Task data ->
───
(* ===== verification/GenAbi.v ===== *)
(** The generator of the ABI constants ([src/wasm/cmd/genabi/main.go]): [eval],
    with [balanced] and [splitTop], evaluates the constant expressions of C
    headers; [main] makes a table of them.

    Text is bytes; [strings.TrimSpace] is modelled on ASCII.  [strconv.ParseInt]
    is written out as far as [eval] reaches it, values included, as [eval] goes
    on with the value of an operand in spite of its error.  [eval] calls itself
    on shorter text; it takes fuel, which [eval_total] shows to be enough.  The
    preprocessor that [main] runs is not modelled: its output is an argument. *)
From S2P Require Import Prelude Bytes Text.
From Stdlib Require Import Ascii.

(** * [strconv] *)
Inductive num_err := ErrSyntax | ErrRange.
(** A value and perhaps an error, or a panic. *)
Inductive evaluated := Value (v : Z) (err : option num_err) | Panics.

(** [c | ('x' - 'X')] *)
Definition lower_case (c : Z) : Z := Z.lor c 32.
Definition digit_value (c : Z) : option Z :=
  if (48 <=? c) && (c <=? 57) then Some (c - 48)
  else if (97 <=? lower_case c) && (lower_case c <=? 122) then Some (lower_case c - 97 + 10)
  else None.

(** The loop of [ParseUint] over the digits, from the number [n] on; the flag
    says that an underscore was seen. *)
Fixpoint uint_go (base : Z) (base0 : bool) (n : Z) (under : bool) (s : bytes) : Z * option num_err * bool :=
  match s with
  | [] => (n, None, under)
  | c :: s =>
      if (c =? 95) && base0 then uint_go base base0 n true s
      else match digit_value c with
      | None => (0, Some ErrSyntax, under)
      | Some d =>
          if base <=? d then (0, Some ErrSyntax, under)
          else if (2 ^ 64 - 1) / base + 1 <=? n then (2 ^ 64 - 1, Some ErrRange, under)
          else
            let n1 := u64 (u64 (n * base) + d) in
            if (n1 <? u64 (n * base)) then (2 ^ 64 - 1, Some ErrRange, under)
            else uint_go base base0 n1 under s
      end
  end.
───
Exercise brief ->
Could you print, exactly and with nothing else, the lines from the one containing "None => (0, Some ErrSyntax, under)" through the last line of the records above?

Written answer ->
      | None => (0, Some ErrSyntax, under)
      | Some d =>
          if base <=? d then (0, Some ErrSyntax, under)
          else if (2 ^ 64 - 1) / base + 1 <=? n then (2 ^ 64 - 1, Some ErrRange, under)
          else
            let n1 := u64 (u64 (n * base) + d) in
            if (n1 <? u64 (n * base)) then (2 ^ 64 - 1, Some ErrRange, under)
            else uint_go base base0 n1 under s
      end
  end.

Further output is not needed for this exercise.